In the entries below, which lines run from the one containing "Definition artifacts_key (i" to the one containing "(** The first"? Copy exactly those lines, ends included, and no others.
------------------------------------------------------------------------
(** The route [PUT /projects/runs/{run_id}]; [respond] stands for
    [OrchestrationRunRead.model_validate], which may raise. *)
Definition route_update_run {A} (respond : OrchestrationRun -> Res A)
    (run_id : N) (run_update : OrchestrationRunUpdate) : M World A :=
  updated <- update_run_status run_id (status_or_pending (ru_status run_update))
                               (default false (ru_finished run_update)) ;;
  match updated with
  | None => raise (mkExc "HTTPException" "404: Orchestration run not found")
  | Some run =>
      match respond run with
      | Ok response => ret response
      | Raise e => raise e
      end
  end.

(** ** HFModelManager.generate, as the orchestrator calls it *)

(** A named parameter of a signature, with its default when it has one. *)
Record Param := mkParam {
  param_name : string;
  param_default : option PyVal;
}.

(** [d[k]] when the key is there *)
Fixpoint dict_lookup (k : string) (d : Dict) : option PyVal :=
  match d with
  | [] => None
  | (k', v) :: d' => if String.eqb k k' then Some v else dict_lookup k d'
  end.

(** The parameters that a call with the keywords [kwargs] leaves without a
    value. *)
Definition missing_params (params : list Param) (kwargs : Dict) : list string :=
  map param_name
      (filter (fun p => param_default p = None /\ dict_lookup (param_name p) kwargs = None)
              params).

(** ['a'], ['a' and 'b'], ['a', 'b', and 'c'] *)
Fixpoint comma_names (names : list string) : string :=
  match names with
  | [] => EmptyString
  | [z] => "and '" +:+ z +:+ "'"
  | a :: rest => "'" +:+ a +:+ "', " +:+ comma_names rest
  end.

Definition quoted_names (names : list string) : string :=
  match names with
  | [a] => "'" +:+ a +:+ "'"
  | [a; b] => "'" +:+ a +:+ "' and '" +:+ b +:+ "'"
  | _ => comma_names names
  end.

(** The binding of a call that passes keywords only to a signature
    [f(p1, ..., pn, **kw)]: the values of the parameters in their order and
    the keywords that go to [**kw], or the [TypeError] of the interpreter
    for the parameters left without a value. *)
Definition bind_keywords (fname : string) (params : list Param) (kwargs : Dict)
    : Res (list PyVal * Dict) :=
  match missing_params params kwargs with
  | [] =>
      Ok (map (fun p => default (default PyNone (param_default p))
                                (dict_lookup (param_name p) kwargs))
              params,
          filter (fun kv => kv.1 ∉ map param_name params) kwargs)
  | missing =>
      Raise (mkExc "TypeError"
               (fname +:+ "() missing " +:+ str_of_nat (List.length missing)
                +:+ " required positional argument"
                +:+ (if Nat.eqb (List.length missing) 1 then EmptyString else "s")
                +:+ ": " +:+ quoted_names missing))
  end.

(** The signature [generate(self, model_key, prompt, max_new_tokens=128,
    **gen_kwargs)] of [custom/hf_manager.py]. *)
Definition generate_params : list Param :=
  [mkParam "model_key" None; mkParam "prompt" None;
   mkParam "max_new_tokens" (Some (PyInt 128))].

(** [HFModelManager.generate] behind the call of the orchestrator,
    [generate(model_name=..., prompt=..., max_tokens=..., temperature=...)].
    [loaded] are the keys of [self._models]; [infer] stands for the
    tokenizer and the model of the [transformers] library, which may raise
    (the method logs and raises again). *)
Definition HFModelManager_generate (loaded : list string)
    (infer : nat -> string -> string -> PyVal -> Dict -> Res string) : HFManager :=
  fun n req =>
    match bind_keywords "HFModelManager.generate" generate_params
            [("model_name", PyStr (gen_model_name req));
             ("prompt", PyStr (gen_prompt req));
             ("max_tokens", gen_max_tokens req);
             ("temperature", gen_temperature req)] with
    | Raise e => Raise e
    | Ok ([PyStr model_key; PyStr prompt; max_new_tokens], gen_kwargs) =>
        if bool_decide (model_key ∈ loaded)
        then infer n model_key prompt max_new_tokens gen_kwargs
        else Raise (mkExc "KeyError" ("'Model key not found: " +:+ model_key +:+ "'"))
    | Ok _ => Raise (mkExc "TypeError" "generate: model_key and prompt are strings")
    end.

(** ** Data flow of a run *)

(** The context after step [i] returned [o]:
    [execution_context[f"step_{i}_output"] = step_output.result] and
    [execution_context[f"step_{i}_artifacts"] = step_output.artifacts]. *)
Definition output_key (i : nat) : string := "step_" +:+ str_of_nat i +:+ "_output".
Definition artifacts_key (i : nat) : string := "step_" +:+ str_of_nat i +:+ "_artifacts".

Definition next_context (i : nat) (o : StepOutput) (ctx : Dict) : Dict :=
  dict_set (artifacts_key i) (PyList (map artifact_dict (so_artifacts o)))
    (dict_set (output_key i) (opt_str_val (so_result o)) ctx).

(** The first step of a list that no branch of the dispatch takes. *)
Definition failing_step (steps : list StepInput) : option StepInput :=
  List.find (fun st => negb (handled st)) steps.

(** The row that [_save_artifact] builds for an artifact. *)
Definition artifact_row (run_id project_id : N) (a : Artifact) (created_at : nat)
    : GeneratedArtifact :=
  mkGenerated (Some project_id) (Some run_id) (art_name a)
              (Some ("/artifacts/" +:+ art_name a)) (Some (art_content a))
              None created_at.

(** Every row of [new] is a row of [old] or the row of an artifact of one
    of the step results [outs]. *)
Definition rows_from_steps (run_id project_id : N) (outs : list StepOutput)
    (old new : gmap N GeneratedArtifact) : Prop :=
  forall id row, new !! id = Some row ->
    old !! id = Some row \/
    exists o a t, o ∈ outs /\ a ∈ so_artifacts o /\
                  row = artifact_row run_id project_id a t.

Section Flow.
Context `{!PyBuiltins}.

(** How the results [outs] of the executed steps chain: each step runs in
    the context that the results before it have built, from position [i]
    and context [ctx] on; [ctx'] is the context at the end. *)
Fixpoint run_chain (w0 : World) (i : nat) (ctx : Dict) (steps : list StepInput)
    (outs : list StepOutput) (ctx' : Dict) : Prop :=
  match steps, outs with
  | [], [] => ctx' = ctx
  | st :: rest, o :: outs' =>
      (exists w, w_hf_manager w = w_hf_manager w0 /\ step_outcome w st ctx o) /\
      if handled st
      then run_chain w0 (S i) (next_context i o ctx) rest outs' ctx'
      else outs' = [] /\ ctx' = ctx
  | _, _ => False
  end.

(** The error text of a run that stops at the step [st]. *)
Definition stop_message (st : StepInput) : string :=
  "Pipeline stopped at step '" +:+ step_name st +:+ "': "
  +:+ "Unknown model type: " +:+ py_format_model (model_type st).

(** ** The routes of the orchestrator *)

(** The validated body of a request, [StepInputSchema] and
    [PipelineCreateSchema]. *)
Record StepInputSchema := mkStepInputSchema {
  sis_step_name : string;
  sis_model_type : string;
  sis_prompt : string;
  sis_context : option Dict;
  sis_parameters : option Dict;
}.

Record PipelineCreateSchema := mkPipelineCreateSchema {
  pcs_project_id : N;
  pcs_name : string;
  pcs_steps : list StepInputSchema;
  pcs_global_context : option Dict;
  pcs_metadata : option Dict;
}.

(** [ModelType(value)]: the member with that value, or [ValueError]. *)
Definition ModelType_of_value (v : string) : Res ModelType :=
  if String.eqb v "CodeLlama" then Ok CODE_LLAMA
  else if String.eqb v "CodeGemma" then Ok CODE_GEMMA
  else if String.eqb v "T5Gemma" then Ok T5_GEMMA
  else if String.eqb v "Assembler" then Ok ASSEMBLER
  else Raise (mkExc "ValueError" ("'" +:+ v +:+ "' is not a valid ModelType")).

(** [HTTPException(status_code=..., detail=...)] *)
Definition http_exception (status : nat) (detail : string) : PyExc :=
  mkExc "HTTPException" (str_of_nat status +:+ ": " +:+ detail).

(** [Depends(get_orchestrator_service)]: every request gets its own
    [OrchestratorService(session)], without a backend and with an empty
    history. *)
Definition new_orchestrator_service : M World unit :=
  modify (fun w =>
    mkWorld (w_db w) (w_db_ops w) (w_db_fault w) (w_next_uuid w) None
            (w_hf_calls w) ∅ (w_clock w) (w_trace w)).

(** The list comprehension that builds the [StepInput]s of a request *)
Fixpoint convert_steps (steps : list StepInputSchema) : M World (list StepInput) :=
  match steps with
  | [] => ret []
  | s :: rest =>
      model_type <-
        (match ModelType_of_value (sis_model_type s) with
         | Ok m => ret m
         | Raise e => raise e
         end) ;;
      converted <- convert_steps rest ;;
      ret (mkStepInput (sis_step_name s) (Member model_type) (sis_prompt s)
                       (default [] (sis_context s))
                       (default [] (sis_parameters s)) :: converted)
  end.

(** [{s.step_name: s.model_type for s in pipeline.steps}] *)
Definition steps_map (steps : list StepInputSchema) : Dict :=
  fold_left (fun d s => dict_set (sis_step_name s) (PyStr (sis_model_type s)) d)
            steps [].

(** The route [POST /orchestrator/projects/{project_id}/execute].
    [respond] stands for the constructor of the response,
    [PipelineExecutionSchema(...)] applied to the entries of the dictionary
    of the service: it validates them and may raise, inside the [try]. *)
Definition route_execute_pipeline {A} (respond : PipelineResult -> Res A)
    (project_id : N) (pipeline : PipelineCreateSchema) : M World A :=
  new_orchestrator_service ;;;
  project <- get_project project_id ;;
  match project with
  | None => raise (http_exception 404 "Project not found")
  | Some _ =>
      id <- uuid4 ;;
      commit_run id (mkRun (Some project_id) (Some "PENDING")
                           (Some (steps_map (pcs_steps pipeline))) None None) ;;;
      db_statement ;;;
      steps <- convert_steps (pcs_steps pipeline) ;;
      let orchestration_pipeline :=
        mkPipeline project_id (pcs_name pipeline) steps
                   (default [] (pcs_global_context pipeline))
                   (default [] (pcs_metadata pipeline)) in
      try_except
        (result <- execute_pipeline orchestration_pipeline id ;;
         match respond result with
         | Ok response => ret response
         | Raise e => raise e
         end)
        (fun e => raise (http_exception 500
                           ("Pipeline execution failed: " +:+ exc_str e)))
  end.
------------------------------------------------------------------------
» **Answer below**:
Definition artifacts_key (i : nat) : string := "step_" +:+ str_of_nat i +:+ "_artifacts".

Definition next_context (i : nat) (o : StepOutput) (ctx : Dict) : Dict :=
  dict_set (artifacts_key i) (PyList (map artifact_dict (so_artifacts o)))
    (dict_set (output_key i) (opt_str_val (so_result o)) ctx).

(** The first step of a list that no branch of the dispatch takes. *)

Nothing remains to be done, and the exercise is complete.